Controlnet

--control is our implementation of ControlNet (ControlNet Paper) in Distillery. The feature allows users to provide a reference image as an input that will guide the image generation process. In essence, ControlNets are additional AI models that help StableDiffusion to generate images in the desired ways by referencing the conditioning image.

There are many kinds of ControlNets available, but for now, Distillery has only implemented CannyEdge. We will show an example of what exactly it does visually, but in essence, it generates an outline of the provided image, and then Controlnet attempts to guide the newly generated image in that direction.

What makes ControlNet extremely powerful is the fact that it can be used in combination with all other features in Distillery (IPAdapters, Image2image, LoRAs, and so on).

Syntax Overview:

Parameter Name	Is Required?	Syntax	Description
`--control`	Required	`--control <URL>`	The image input to be used as conditioning.
`--controlweight`	Optional	`--controlweight 0.5`	Adjust Controlnet weight. Default 0.75. Range 0-1.

The --control parameter requires a URL that points to an image with a Discord URL. The --controlweight parameter adjusts the strength of the Controlnet's influence on the generation process.

Aspect Ratio

Matching the aspect ratio of the ControlNet input generally improves quality.

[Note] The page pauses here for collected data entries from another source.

(* ===== verification/Records.v ===== *)
(** Times, the domain entity and the database record of a user, and the mappers
    between the two (src/internal/business/domain/domain.users.go lines 25-58,
    src/internal/datasources/records). *)

From Stdlib Require Import Ascii String ZArith.
From stdpp Require Import base gmap strings list pretty.
From S2P Require Import Prelude GoStrings.

Open Scope string_scope.
#[local] Open Scope Z_scope.

(** * Times

    A [time.Time] is its instant in nanoseconds since the Unix epoch; a
    [time.Duration] is an int64 number of nanoseconds. *)
Definition Time : Type := Z.
Definition Duration : Type := Z.

Definition Second : Duration := 1000000000.
Definition Minute : Duration := 60 * Second.
Definition Hour : Duration := 60 * Minute.

(** January 1, year 1, 00:00 UTC: the zero [time.Time]. *)
Definition zero_time : Time := -62135596800 * Second.

Definition time_IsZero (t : Time) : bool := t =? zero_time.
Definition time_Before (t u : Time) : bool := t <? u.
(** Whole seconds since the epoch, rounded down. *)
Definition time_Unix (t : Time) : Z := t / Second.
Definition time_Add (t : Time) (d : Duration) : Time := t + d.
(** [t.Sub(u)] saturates at the bounds of a Duration. *)
Definition time_Sub (t u : Time) : Duration :=
  Z.max int64_min (Z.min int64_max (t - u)).

(** int64 arithmetic wraps around. *)
Definition wrap64 (z : Z) : Z := (z + 2 ^ 63) mod 2 ^ 64 - 2 ^ 63.
Definition mul64 (a b : Z) : Z := wrap64 (a * b).

Lemma wrap64_id z : in_int64 z = true -> wrap64 z = z.
Proof.
  unfold in_int64, int64_min, int64_max, wrap64. intros H.
  apply andb_prop in H as [H1%Z.leb_le H2%Z.leb_le].
  rewrite Z.mod_small by lia. lia.
Qed.

Lemma wrap64_range z : in_int64 (wrap64 z) = true.
Proof.
  unfold in_int64, int64_min, int64_max, wrap64.
  pose proof (Z.mod_pos_bound (z + 2 ^ 63) (2 ^ 64) ltac:(lia)).
  apply andb_true_intro. split; apply Z.leb_le; lia.
Qed.

(** * The two record types *)

Definition RoleAdmin : Z := 1.
Definition RoleUser : Z := 2.

Module User.
Record t := mk {
  ID : string;
  Username : string;
  Email : string;
  Password : string;
  Active : bool;
  RoleID : Z;
  CreatedAt : Time;
  UpdatedAt : option Time;
  DeletedAt : option Time;
  PasswordChangedAt : option Time;
}.
End User.

(** The zero value [domain.User{}]. *)
Definition zero_User : User.t :=
  User.mk "" "" "" "" false 0 zero_time None None None.

Module Users.
Record t := mk {
  Id : string;
  Username : string;
  Email : string;
  Password : string;
  Active : bool;
  RoleId : Z;
  CreatedAt : Time;
  UpdatedAt : option Time;
  DeletedAt : option Time;
  PasswordChangedAt : option Time;
}.
End Users.

Definition ToV1Domain (u : Users.t) : User.t :=
  User.mk (Users.Id u) (Users.Username u) (Users.Email u) (Users.Password u)
    (Users.Active u) (Users.RoleId u) (Users.CreatedAt u) (Users.UpdatedAt u)
    (Users.DeletedAt u) (Users.PasswordChangedAt u).

Definition FromUsersV1Domain (u : User.t) : Users.t :=
  Users.mk (User.ID u) (User.Username u) (User.Email u) (User.Password u)
    (User.Active u) (User.RoleID u) (User.CreatedAt u) (User.UpdatedAt u)
    (User.DeletedAt u) (User.PasswordChangedAt u).

(** The [for] loop with [append]. *)
Definition ToArrayOfUsersV1Domain (us : list Users.t) : list User.t :=
  fold_left (fun result val => result ++ [ToV1Domain val])%list us [].

(** A pointer receiver's effect on the struct: the value after the call. *)
Definition with_Active (u : User.t) (now : Time) : User.t :=
  User.mk (User.ID u) (User.Username u) (User.Email u) (User.Password u)
    true (User.RoleID u) (User.CreatedAt u) (Some now) (User.DeletedAt u)
    (User.PasswordChangedAt u).

Definition with_Password (u : User.t) (hash : string) (now : Time) : User.t :=
  User.mk (User.ID u) (User.Username u) (User.Email u) hash
    (User.Active u) (User.RoleID u) (User.CreatedAt u) (Some now)
    (User.DeletedAt u) (Some now).

Lemma ToArray_map us : ToArrayOfUsersV1Domain us = map ToV1Domain us.
Proof.
  assert (forall acc, fold_left (fun result val => result ++ [ToV1Domain val])%list us acc
    = (acc ++ map ToV1Domain us)%list) as H; [|apply (H [])].
  induction us as [|u us IH]; intros acc; simpl.
  - by rewrite (right_id_L [] (++)).
  - by rewrite IH, <- (assoc_L (++)).
Qed.

Lemma domain_record_domain u : ToV1Domain (FromUsersV1Domain u) = u.
Proof. by destruct u. Qed.

Lemma record_domain_record r : FromUsersV1Domain (ToV1Domain r) = r.
Proof. by destruct r. Qed.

You can simply add --ar 900:600 (match it to the input image value) and it will be converted into accepted value automatically.

Examples

Let's start with a simple input image for ControlNet.

Control Input

Let's try to generate "a man with beard" while guiding that image generation using the ControlNet:

/serve prompt:a man with beard --ar 4:5 --seed 123 --control input_control_cfe49c6a-f3b7-4f08-b04c-79ec22d4fb62.jpg

As you can see, the outline of the input image has been followed quite closely while colors, style, subject, and other details of the input have been mostly ignored. This is in fact the goal and the main power of ControlNet.

To get a sense what happens in the background, after sending the prompt, system generates a Canny map like this and then uses that to guide the generation:

Canny

To get a sense how --controlweight impacts the following, let's decrease it to 0.4 and redo the generation.

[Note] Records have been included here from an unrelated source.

(* ===== verification/Services.v ===== *)
(** The code that is not the repository's own, as parameters: one class of
    operations per service (the Redis server behind go-redis, PostgreSQL behind
    sqlx, the ristretto cache, the random sources, the wall clock, golang-jwt),
    each over a state type of its own, and one class of laws per service.  The
    laws speak of a service through a view of its state (a finite map of what it
    stores) and state its documented behaviour, faults included. *)

From Stdlib Require Import Ascii String ZArith Sorted.
From stdpp Require Import base gmap strings list pretty.
From S2P Require Import Prelude GoStrings AppError Records.

Open Scope string_scope.

(** * Redis (go-redis client and server)

    An entry is the stored byte string and its time to live, [None] for a key
    that does not expire.  A SET with no positive duration stores
    without expiry. *)
Record rentry := REntry { re_val : string; re_ttl : option Duration }.

Class RedisSrv := {
  redis : Type;
  redis_get : string -> io redis (result error string);
  redis_set : string -> string -> Duration -> io redis (result error unit);
  redis_del : string -> io redis (result error unit);
  redis_incr : string -> io redis (result error Z);
  redis_expire : string -> Duration -> io redis (result error unit);
  redis_view : redis -> gmap string rentry;
}.

Definition entry_set (s : string) (d : Duration) : rentry :=
  REntry s (if (d <=? 0)%Z then None else Some d).

(** EXPIRE takes whole seconds: the client rounds down, and up to one second
    below that. *)
Definition expire_ttl (d : Duration) : Duration :=
  if ((0 <? d) && (d <? Second))%Z then Second else (Z.quot d Second * Second)%Z.
Definition entry_expire (d : Duration) (e : rentry) : rentry :=
  REntry (re_val e) (Some (expire_ttl d)).

(** INCR on the stored value: the integer it holds, plus one.  A value that is not
    the decimal text of an int64, or the largest one, is refused. *)
Definition entry_incr (e : option rentry) (n : Z) : rentry :=
  REntry (Itoa n) (e ≫= re_ttl).
Definition incremented (e : option rentry) (n : Z) : Prop :=
  in_int64 n = true /\
  match e with
  | None => n = 1%Z
  | Some e => exists m, ParseInt (re_val e) = Some m /\ n = (m + 1)%Z
  end.

(** Before a command runs some keys may have expired: [v0 ⊆ view].  A command
    that answers has its effect on [v0]; one that reports an error (a timeout,
    a lost connection) may or may not have been executed. *)
Class RedisLaws `{RedisSrv} : Prop := {
  redis_get_law : forall k r, exists v0, v0 ⊆ redis_view r /\
    redis_view (redis_get k r).2 = v0 /\
    match (redis_get k r).1 with
    | Ok s => exists e, v0 !! k = Some e /\ re_val e = s
    | Err e => errors_Is e RedisNil = true -> v0 !! k = None
    end;
  redis_set_law : forall k s d r, exists v0, v0 ⊆ redis_view r /\
    match (redis_set k s d r).1 with
    | Ok _ => redis_view (redis_set k s d r).2 = <[k := entry_set s d]> v0
    | Err _ => redis_view (redis_set k s d r).2 = v0 \/
               redis_view (redis_set k s d r).2 = <[k := entry_set s d]> v0
    end;
  redis_del_law : forall k r, exists v0, v0 ⊆ redis_view r /\
    match (redis_del k r).1 with
    | Ok _ => redis_view (redis_del k r).2 = delete k v0
    | Err _ => redis_view (redis_del k r).2 = v0 \/
               redis_view (redis_del k r).2 = delete k v0
    end;
  redis_incr_law : forall k r, exists v0, v0 ⊆ redis_view r /\
    match (redis_incr k r).1 with
    | Ok n => incremented (v0 !! k) n /\
        redis_view (redis_incr k r).2 = <[k := entry_incr (v0 !! k) n]> v0
    | Err _ => redis_view (redis_incr k r).2 = v0 \/
        exists n, incremented (v0 !! k) n /\
          redis_view (redis_incr k r).2 = <[k := entry_incr (v0 !! k) n]> v0
    end;
  redis_expire_law : forall k d r, exists v0, v0 ⊆ redis_view r /\
    match (redis_expire k d r).1 with
    | Ok _ => redis_view (redis_expire k d r).2 = alter (entry_expire d) k v0 \/
              ((d <= 0)%Z /\ redis_view (redis_expire k d r).2 = delete k v0)
    | Err _ => redis_view (redis_expire k d r).2 = v0 \/
               redis_view (redis_expire k d r).2 = alter (entry_expire d) k v0 \/
               ((d <= 0)%Z /\ redis_view (redis_expire k d r).2 = delete k v0)
    end;
}.

(** A period in which the server answers every command and no key runs out:
    what "within the lockout window" means for the counters. *)
Class RedisHealthy `{RedisSrv} := {
  redis_healthy : redis -> Prop;
  healthy_get : forall k r, redis_healthy r ->
    redis_healthy (redis_get k r).2 /\ redis_view (redis_get k r).2 = redis_view r /\
    (redis_get k r).1 = match redis_view r !! k with
                        | Some e => Ok (re_val e) | None => Err (ESent RedisNil) end;
  healthy_set : forall k s d r, redis_healthy r ->
    redis_healthy (redis_set k s d r).2 /\ (redis_set k s d r).1 = Ok tt /\
    redis_view (redis_set k s d r).2 = <[k := entry_set s d]> (redis_view r);
  healthy_del : forall k r, redis_healthy r ->
    redis_healthy (redis_del k r).2 /\ (redis_del k r).1 = Ok tt /\
    redis_view (redis_del k r).2 = delete k (redis_view r);
  healthy_incr : forall k r, redis_healthy r ->
    redis_healthy (redis_incr k r).2 /\
    match redis_view r !! k with
    | None => (redis_incr k r).1 = Ok 1%Z /\
        redis_view (redis_incr k r).2 = <[k := REntry (Itoa 1) None]> (redis_view r)
    | Some e => forall m, re_val e = Itoa m -> in_int64 m = true ->
        if in_int64 (m + 1) then
          (redis_incr k r).1 = Ok (m + 1)%Z /\
          redis_view (redis_incr k r).2
            = <[k := REntry (Itoa (m + 1)) (re_ttl e)]> (redis_view r)
        else is_Ok (redis_incr k r).1 = false /\
          redis_view (redis_incr k r).2 = redis_view r
    end;
  healthy_incr_other : forall k r e, redis_healthy r -> redis_view r !! k = Some e ->
    (forall m, in_int64 m = true -> re_val e <> Itoa m) ->
    is_Ok (redis_incr k r).1 = false /\ redis_view (redis_incr k r).2 = redis_view r;
  healthy_expire : forall k d r, redis_healthy r -> (0 < d)%Z ->
    redis_healthy (redis_expire k d r).2 /\ (redis_expire k d r).1 = Ok tt /\
    redis_view (redis_expire k d r).2
      = alter (entry_expire d) k (redis_view r);
}.

(** * PostgreSQL: the [users] table

    The conditions and assignments of the SQL text in the repository's
    statements, evaluated on a row.  [PIdEq] compares with the value of a uuid
    parameter. *)
Inductive sql_pred :=
| PIdEq (id : string)
| PEmailEq (email : string)
| PRoleEq (role : Z)
| PActive
| PNotDeleted.

Inductive sql_assign :=
| SetActive (b : bool)
| SetPassword (s : string)
| SetPasswordChangedAt (t : option Time)
| SetUpdatedAt (t : option Time)
| SetUpdatedNow
| SetDeletedNow.

Class SqlSrv := {
  db : Type;
  (** [GetContext] with [SELECT * FROM users WHERE ...] *)
  sql_get : list sql_pred -> io db (result error Users.t);
  (** [SelectContext] with [... ORDER BY created_at DESC LIMIT OFFSET] *)
  sql_select : list sql_pred -> Z -> Z -> io db (result error (list Users.t));
  (** [NamedQueryContext] with [INSERT INTO users ... RETURNING]: the rows, of
      which [Next] shows the first, if any, and [StructScan] reads it *)
  sql_insert : Users.t -> io db (result error (option (result error Users.t)));
  (** [NamedExecContext], [ExecContext] with [UPDATE users SET ... WHERE ...]:
      the result, of which [RowsAffected] gives the count *)
  sql_update : list sql_assign -> list sql_pred -> io db (result error (result error Z));
  sql_rows : db -> gmap string Users.t;
  sql_uuid : string -> option string;   (** the input function of type uuid *)
  sql_lower : string -> string;         (** LOWER(text) *)
  pg_time : Time -> Time;               (** a timestamptz keeps microseconds *)
}.

Section sql_meaning.
Context `{SqlSrv}.

Definition eval_pred (p : sql_pred) (r : Users.t) : bool :=
  match p with
  | PIdEq id => bool_decide (sql_uuid id = Some (Users.Id r))
  | PEmailEq e => bool_decide (Users.Email r = e)
  | PRoleEq z => (Users.RoleId r =? z)%Z
  | PActive => Users.Active r
  | PNotDeleted => match Users.DeletedAt r with None => true | Some _ => false end
  end.

Definition eval_where (ps : list sql_pred) (r : Users.t) : bool :=
  forallb (fun p => eval_pred p r) ps.

Definition live (r : Users.t) : bool := eval_pred PNotDeleted r.

Definition apply_assign (now : Time) (a : sql_assign) (r : Users.t) : Users.t :=
  let '(Users.mk id un em pw ac ro cr up de pc) := r in
  match a with
  | SetActive b => Users.mk id un em pw b ro cr up de pc
  | SetPassword s => Users.mk id un em s ac ro cr up de pc
  | SetPasswordChangedAt t => Users.mk id un em pw ac ro cr up de (pg_time <$> t)
  | SetUpdatedAt t => Users.mk id un em pw ac ro cr (pg_time <$> t) de pc
  | SetUpdatedNow => Users.mk id un em pw ac ro cr (Some now) de pc
  | SetDeletedNow => Users.mk id un em pw ac ro cr up (Some now) pc
  end.

Definition apply_update (now : Time) (set : list sql_assign) (where_ : list sql_pred)
    (r : Users.t) : Users.t :=
  if eval_where where_ r then fold_left (fun r a => apply_assign now a r) set r else r.

(** The row an INSERT of the repository stores: the id and the columns the
    statement does not name come from the database. *)
Definition inserted_row (id : string) (u : Users.t) : Users.t :=
  Users.mk id (Users.Username u) (Users.Email u) (Users.Password u) false
    (Users.RoleId u) (pg_time (Users.CreatedAt u)) None None None.

(** The primary key and the two partial unique indexes (migrations 1, 3, 4). *)
Definition clash (v : gmap string Users.t) (u : Users.t) : Prop :=
  exists id r, v !! id = Some r /\ live r = true /\
    (Users.Email r = Users.Email u \/
     sql_lower (Users.Username r) = sql_lower (Users.Username u)).

Record table_ok (v : gmap string Users.t) : Prop := {
  tbl_key : forall id r, v !! id = Some r -> Users.Id r = id /\ sql_uuid id = Some id;
  tbl_email : forall id1 id2 r1 r2, v !! id1 = Some r1 -> v !! id2 = Some r2 ->
    live r1 = true -> live r2 = true -> Users.Email r1 = Users.Email r2 -> id1 = id2;
}.
End sql_meaning.

Definition created_desc (r1 r2 : Users.t) : Prop :=
  (Users.CreatedAt r2 <= Users.CreatedAt r1)%Z.

(** A statement that reports an error has not been applied (autocommit; the
    ambiguous commit of a connection lost after the server committed is left
    out).  The errors are the driver's own, never an [apperror.DomainError];
    lib/pq always knows the number of affected rows. *)
Class SqlLaws `{SqlSrv} : Prop := {
  sql_get_law : forall ps d, sql_rows (sql_get ps d).2 = sql_rows d /\
    match (sql_get ps d).1 with
    | Ok r => exists id, sql_rows d !! id = Some r /\ eval_where ps r = true
    | Err e => error_type e = None /\
               (errors_Is e ErrNoRows = true -> forall id r, sql_rows d !! id = Some r -> eval_where ps r = false)
    end;
  sql_select_law : forall ps lim off d, sql_rows (sql_select ps lim off d).2 = sql_rows d /\
    match (sql_select ps lim off d).1 with
    | Ok rs => exists all, rs = take (Z.to_nat lim) (drop (Z.to_nat off) all) /\
        StronglySorted created_desc all /\
        all ≡ₚ filter (fun r => eval_where ps r = true) (map_to_list (sql_rows d)).*2
    | Err e => error_type e = None
    end;
  sql_insert_law : forall u d,
    match (sql_insert u d).1 with
    | Ok out => exists id, sql_rows d !! id = None /\ sql_uuid id = Some id /\
        ~ clash (sql_rows d) u /\
        sql_rows (sql_insert u d).2 = <[id := inserted_row id u]> (sql_rows d) /\
        match out with
        | Some (Ok r) => r = inserted_row id u
        | Some (Err e) => error_type e = None
        | None => True
        end
    | Err e => error_type e = None /\ sql_rows (sql_insert u d).2 = sql_rows d /\
        (errors_As_pq e = Some "23505" -> clash (sql_rows d) u)
    end;
  sql_update_law : forall set ps d,
    match (sql_update set ps d).1 with
    | Ok res => exists now,
        sql_rows (sql_update set ps d).2 = apply_update now set ps <$> sql_rows d /\
        res = Ok (Z.of_nat (size (filter (fun kr => eval_where ps kr.2 = true) (sql_rows d))))
    | Err e => error_type e = None /\ sql_rows (sql_update set ps d).2 = sql_rows d
    end;
}.

(** * ristretto

    An in-process cache that may drop entries at any time.  [VOther] stands for
    a value that is no [domain.User]. *)
Inductive iface := VUser (u : User.t) | VOther (n : N).

Class RistrettoSrv := {
  ristretto : Type;
  rist_get : string -> io ristretto (option iface);
  rist_set : string -> iface -> Duration -> io ristretto unit;
  rist_del : string -> io ristretto unit;
  rist_view : ristretto -> gmap string iface;
}.

Class RistrettoLaws `{RistrettoSrv} : Prop := {
  rist_get_law : forall k c, rist_view (rist_get k c).2 ⊆ rist_view c /\
    (forall x, (rist_get k c).1 = Some x -> rist_view c !! k = Some x);
  rist_set_law : forall k x d c, rist_view (rist_set k x d c).2 ⊆ <[k := x]> (rist_view c);
  rist_del_law : forall k c, rist_view (rist_del k c).2 ⊆ delete k (rist_view c);
}.

(** * Randomness: crypto/rand, google/uuid, x/crypto/bcrypt

    A byte is an [N] below 256.  [rng_used] is the set of identifiers already
    handed out by [uuid.NewString]. *)
Class RngSrv := {
  rng : Type;
  rand_read : nat -> io rng (result error (list N));
  uuid_NewString : io rng string;
  bcrypt_GenerateFromPassword : string -> Z -> io rng (result error string);
  bcrypt_CompareHashAndPassword : string -> string -> option error;
  bcrypt_MinCost : Z;
  bcrypt_MaxCost : Z;
  bcrypt_DefaultCost : Z;
  rng_used : rng -> gset string;
}.

Class RngLaws `{RngSrv} : Prop := {
  rand_read_law : forall n g, rng_used (rand_read n g).2 = rng_used g /\
    forall bs, (rand_read n g).1 = Ok bs ->
      length bs = n /\ Forall (fun b => (b < 256)%N) bs;
  uuid_law : forall g, (uuid_NewString g).1 ∉ rng_used g /\
    isASCII (uuid_NewString g).1 = true /\
    rng_used (uuid_NewString g).2 = {[ (uuid_NewString g).1 ]} ∪ rng_used g;
  bcrypt_law : forall p c g,
    rng_used (bcrypt_GenerateFromPassword p c g).2 = rng_used g /\
    forall h, (bcrypt_GenerateFromPassword p c g).1 = Ok h ->
      (c <= bcrypt_MaxCost)%Z /\
      (String.length p <= 72)%nat /\ bcrypt_CompareHashAndPassword h p = None;
  bcrypt_cost_law : (bcrypt_MinCost <= bcrypt_DefaultCost <= bcrypt_MaxCost)%Z;
}.

(** * The wall clock: [time.Now] *)
Class ClockSrv := {
  clk : Type;
  time_Now : io clk Time;
}.

(** * The platform: all of them, and the Unicode tables *)
Class Platform := {
  pf_text :: GoText;
  pf_redis :: RedisSrv;
  pf_sql :: SqlSrv;
  pf_rist :: RistrettoSrv;
  pf_rng :: RngSrv;
  pf_clk :: ClockSrv;
}.

Class PlatformLaws `{Platform} : Prop := {
  pl_text :: GoTextLaws;
  pl_redis :: RedisLaws;
  pl_sql :: SqlLaws;
  pl_rist :: RistrettoLaws;
  pl_rng :: RngLaws;
}.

/serve prompt:a man with beard --ar 4:5 --controlweight 0.4 --seed 123 --control input_control_21a23dd0-ab99-4f6f-8635-e96e33a63856.jpg

Combining with other tools (Controlnet + IPAdapter)

Let's say we want to adjust the style of the image by using another input image. Using IPAdapter is one of the ways that allows that in Distillery. So let's say we add a new input image for the style purpose.

Adapt Input

After adjust a prompt a bit to guide the image towards desired direction and tweaking --controlweight and --adaptweight values we end up with a prompt like this

/serve prompt:a man with beard, painted in style of starry night by van gogh --adaptweight 0.7 --ar 4:5 --controlweight 0.4 --seed 123 --adapt input_adapt_7abd9977-8ae4-40d3-83d8-9ffe911aac3f.jpg --control input_control_21a23dd0-ab99-4f6f-8635-e96e33a63856.jpg

Combo Result

As you can see the combination results in something very powerful.